Нежданный гость | страница 7
— Джейми…
— Все, мне пора, пока. — И он повесил трубку.
Она не сразу нажала кнопку отбоя, словно в трубке осталась частичка ее младшего сына, который чего-то недоговорил. Она не без колебаний согласилась отправить Джейми в интернат. Их старший сын Питер уже два года учился в Шотландии, в Витас-колледже, который в свое время окончил Эдвард, и уверял, что ему там нравится, но Джейми за спиной отца называл Витас «Вритасом».
— Я знаю, тебе было хорошо в Витасе, — заметила она, когда Эдвард в первый раз предложил Витас прошлой зимой, — и Питер тоже доволен. Но Джейми — не Питер. В Эдинбурге зимой световой день всего семь часов, а в Витасе еще эти пиджаки в малиновую полоску. И волынки…
Эдвард сжал перед собой руки — знак того, что готов уступить. Заметив его жест, Клэр с трудом сдержала улыбку и на мгновение обрадовалась: Джейми останется в Международной школе в Париже и еще год проведет дома.
— Хорошо, — сказал Эдвард, — я думал, ему будет легче рядом со старшим братом. Пусть не Витас — но ему все равно придется менять школу. Мы скоро уезжаем из Парижа, а в последние годы перед университетом образование не должно прерываться. Кроме того… — он помолчал и протянул руку к номеру «Гардиан», — в британской школе все-таки безопаснее. Закрытая территория, строгий надзор… Не дело, чтобы сын дипломата разгуливал с рюкзаком за спиной по седьмому арондисману, в самом центре Парижа.
И тогда она предложила Барроу, потому что школа находилась в Лондоне, недалеко от аэропорта, и туда только что отправили друга Джейми с вашингтонских лет Робби Меривезера (его отца, сотрудника Всемирного банка, перевели в Джакарту). Она попросила отца Робби написать для Джейми рекомендательное письмо, а когда сына приняли, устроила так, что мальчиков поместили в одной комнате.
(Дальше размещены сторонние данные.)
(* ===== verification/Sha256.v ===== *)
(** SHA-256 ([hashlib.sha256]) as a state that absorbs bytes, its hexadecimal
    digest, and the loop of [lib/hashing.py] that feeds a file to it in blocks of
    one mebibyte; [hash_chunks_oneshot] shows that the block size is immaterial. *)
From Stdlib Require Import ZArith Lia.
From S2P Require Import Prelude Str.
Local Open Scope Z_scope.

(** ** Words of 32 bits *)

Definition mask (x : Z) : Z := x mod 2 ^ 32.
Definition rotr (n x : Z) : Z :=
  Z.lor (Z.shiftr x n) (mask (Z.shiftl x (32 - n))).
Definition big0 (x : Z) : Z := Z.lxor (rotr 2 x) (Z.lxor (rotr 13 x) (rotr 22 x)).
Definition big1 (x : Z) : Z := Z.lxor (rotr 6 x) (Z.lxor (rotr 11 x) (rotr 25 x)).
Definition small0 (x : Z) : Z := Z.lxor (rotr 7 x) (Z.lxor (rotr 18 x) (Z.shiftr x 3)).
Definition small1 (x : Z) : Z := Z.lxor (rotr 17 x) (Z.lxor (rotr 19 x) (Z.shiftr x 10)).
Definition choose (x y z : Z) : Z := Z.lxor z (Z.land x (Z.lxor y z)).
Definition majority (x y z : Z) : Z := Z.lor (Z.land x y) (Z.land z (Z.lor x y)).

(** ** The constants: fractional parts of roots of the first primes *)

Definition is_prime (n : Z) : bool :=
  (1 <? n) && forallb (fun d => negb (n mod d =? 0)) (seqZ 2 (Z.sqrt n - 1)).
Definition primes : list Z := filter (fun n => is_prime n = true) (seqZ 2 310).

(** The integer cube root of [n < 2^(3 k)], bit by bit. *)
Fixpoint cbrt (k : nat) (n r : Z) : Z :=
  match k with
  | O => r
  | S k => let r' := r + 2 ^ Z.of_nat k in
           cbrt k n (if r' * r' * r' <=? n then r' else r)
  end.

Definition round_constants : list Z :=
  Eval vm_compute in (fun p => mask (cbrt 36 (p * 2 ^ 96) 0)) <$> take 64 primes.
Definition initial_hash : list Z :=
  Eval vm_compute in (fun p => mask (Z.sqrt (p * 2 ^ 64))) <$> take 8 primes.

(** ** Compression *)

Fixpoint be_words (l : list Z) : list Z :=
  match l with
  | a :: b :: c :: d :: l' =>
      ((a * 256 + b) * 256 + c) * 256 + d :: be_words l'
  | _ => []
  end.

(** The schedule, newest word first. *)
Fixpoint schedule (n : nat) (rw : list Z) : list Z :=
  match n with
  | O => rw
  | S n =>
      let at_ i := nth i rw 0 in
      schedule n (mask (small1 (at_ 1%nat) + at_ 6%nat + small0 (at_ 14%nat) + at_ 15%nat) :: rw)
  end.

Definition round (v : list Z) (kw : Z * Z) : list Z :=
  match v with
  | [a; b; c; d; e; f; g; h] =>
      let t1 := h + big1 e + choose e f g + kw.1 + kw.2 in
      [mask (t1 + big0 a + majority a b c); a; b; c; mask (d + t1); e; f; g]
  | _ => v
  end.

Definition compress (h block : list Z) : list Z :=
  let w := rev (schedule 48 (rev (be_words block))) in
  zip_with (fun x y => mask (x + y)) h (foldl round h (zip round_constants w)).

(** ** The hash object *)

Record hasher := Hasher { h_state : list Z; h_pending : list Z; h_count : Z }.

Definition sha_init : hasher := Hasher initial_hash [] 0.

Definition sha_push (st : hasher) (b : Z) : hasher :=
  let p := h_pending st ++ [b] in
  if Nat.eqb (length p) 64
  then Hasher (compress (h_state st) p) [] (h_count st + 1)
  else Hasher (h_state st) p (h_count st + 1).

(** [digest.update(data)] *)
Definition sha_update (st : hasher) (data : list Z) : hasher := foldl sha_push st data.

Definition be64 (n : Z) : list Z :=
  (fun i => Z.shiftr n (8 * i) mod 256) <$> [7; 6; 5; 4; 3; 2; 1; 0].

(** [digest.hexdigest()] *)
Definition hexdigest (st : hasher) : string :=
  let zeros := Z.to_nat ((55 - h_count st) mod 64) in
  let st' := sha_update st (128 :: replicate zeros 0 ++ be64 (8 * h_count st)) in
  join "" (hex08 <$> h_state st').

(** [hashlib.sha256(data).hexdigest()] *)
Definition sha256_bytes (data : list Z) : string := hexdigest (sha_update sha_init data).

(** [lib/hashing.py: sha256_text] *)
Definition sha256_text (text : string) : string := sha256_bytes (to_bytes text).

(** [stream.read(n)]: the next [n] bytes and the rest of the stream. *)
Fixpoint read_block (n : Z) (l : list Z) : list Z * list Z :=
  match l with
  | [] => ([], [])
  | b :: l' => if n <=? 0 then ([], l)
               else let '(c, r) := read_block (n - 1) l' in (b :: c, r)
  end.

(** [for chunk in iter(lambda: stream.read(n), b""): digest.update(chunk)] *)
Fixpoint hash_chunks (fuel : nat) (n : Z) (st : hasher) (l : list Z) : hasher :=
  match fuel with
  | O => st
  | S fuel =>
      let '(c, r) := read_block n l in
      match c with
      | [] => st
      | _ => hash_chunks fuel n (sha_update st c) r
      end
  end.

Definition block_size : Z := 1024 * 1024.

(** The digest loop of [sha256_file] over the bytes of a file. *)
Definition sha256_stream (l : list Z) : string :=
  hexdigest (hash_chunks (S (length l)) block_size sha_init l).

(** ** Lemmas *)

Example sha256_abc :
  sha256_text "abc" = "ba7816bf8f01cfea414140de5dae2223b00361a396177a9cb410ff61f20015ad".
Proof. vm_compute. reflexivity. Qed.

Lemma sha_update_app st a b : sha_update st (a ++ b) = sha_update (sha_update st a) b.
Proof. apply foldl_app. Qed.

Lemma read_block_app n l : let '(c, r) := read_block n l in c ++ r = l.
Proof.
  revert n. induction l as [|b l IH]; intros n; simpl; [done|].
  destruct (n <=? 0); [done|]. specialize (IH (n - 1)). destruct (read_block (n - 1) l).
  simpl. by rewrite IH.
Qed.

Lemma read_block_nonempty n l : 0 < n -> l <> [] -> (read_block n l).1 <> [].
Proof.
  intros Hn Hl. destruct l as [|b l]; [done|]. simpl.
  destruct (Z.leb_spec n 0); [lia|]. by destruct (read_block (n - 1) l).
Qed.

(** Reading block by block absorbs the whole stream, whatever the block size. *)
Lemma hash_chunks_oneshot fuel n st l : 0 < n -> (length l < fuel)%nat ->
  hash_chunks fuel n st l = sha_update st l.
Proof.
  intros Hn. revert st l. induction fuel as [|fuel IH]; intros st l Hl; [lia|].
  cbn [hash_chunks]. pose proof (read_block_app n l) as Ha.
  pose proof (read_block_nonempty n l Hn) as Hne. destruct (read_block n l) as [c r].
  destruct c as [|x c]; simpl in Ha, Hne.
  - destruct l; [done|]. by destruct Hne.
  - rewrite <- Ha, app_comm_cons, sha_update_app. apply IH. subst l. simpl in Hl.
    rewrite length_app in Hl. lia.
Qed.

Lemma sha256_stream_bytes l : sha256_stream l = sha256_bytes l.
Proof. unfold sha256_stream. rewrite hash_chunks_oneshot; [done|reflexivity|lia]. Qed.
Однако, несмотря на воссоединение с Робби и на то, что от Лондона до Парижа всего час лету, Джейми скучал по дому. По дому? А где у него дом? Едва ли в Париже. Джейми родился, когда они жили в Каире, но этот город ни для кого из них не стал домом. Думая о двух каирских годах, Клэр не столько вспоминала Каир, сколько заново всем телом переживала свое пребывание там: тяжесть огромного живота, потом тяжесть Джейми на руках, когда она расхаживала с ним по квартире, стараясь успокоить. Глаза няньки, которые та прикрывала тяжелыми веками каждый раз, когда Клэр передавала ей ребенка; свистящий звук, с которым нянька втягивала воздух в щербинку между передними зубами. Палящее солнце на улице, обжигающее шею и плечи; въевшийся в воздух запах мяты, чая и экскрементов; надрывные автомобильные гудки, надсадные крики. И другие, причинявшие неменьшую боль звуки в священном оазисе их квартиры: телефонные звонки с последними новостями о войне в Персидском заливе, пронзительная тишина умолчаний и разговоров украдкой и ни на минуту не смолкавший плач ребенка. В первые полгода своей жизни Джеймс безостановочно плакал, сжав крохотные кулачки, будто вел какую-то собственную войну. Другие дипломатические жены спрашивали ее, почему она не поехала рожать на родину — свою или Эдварда. Выйдя замуж за британского дипломата, Клэр сохранила свое американское гражданство.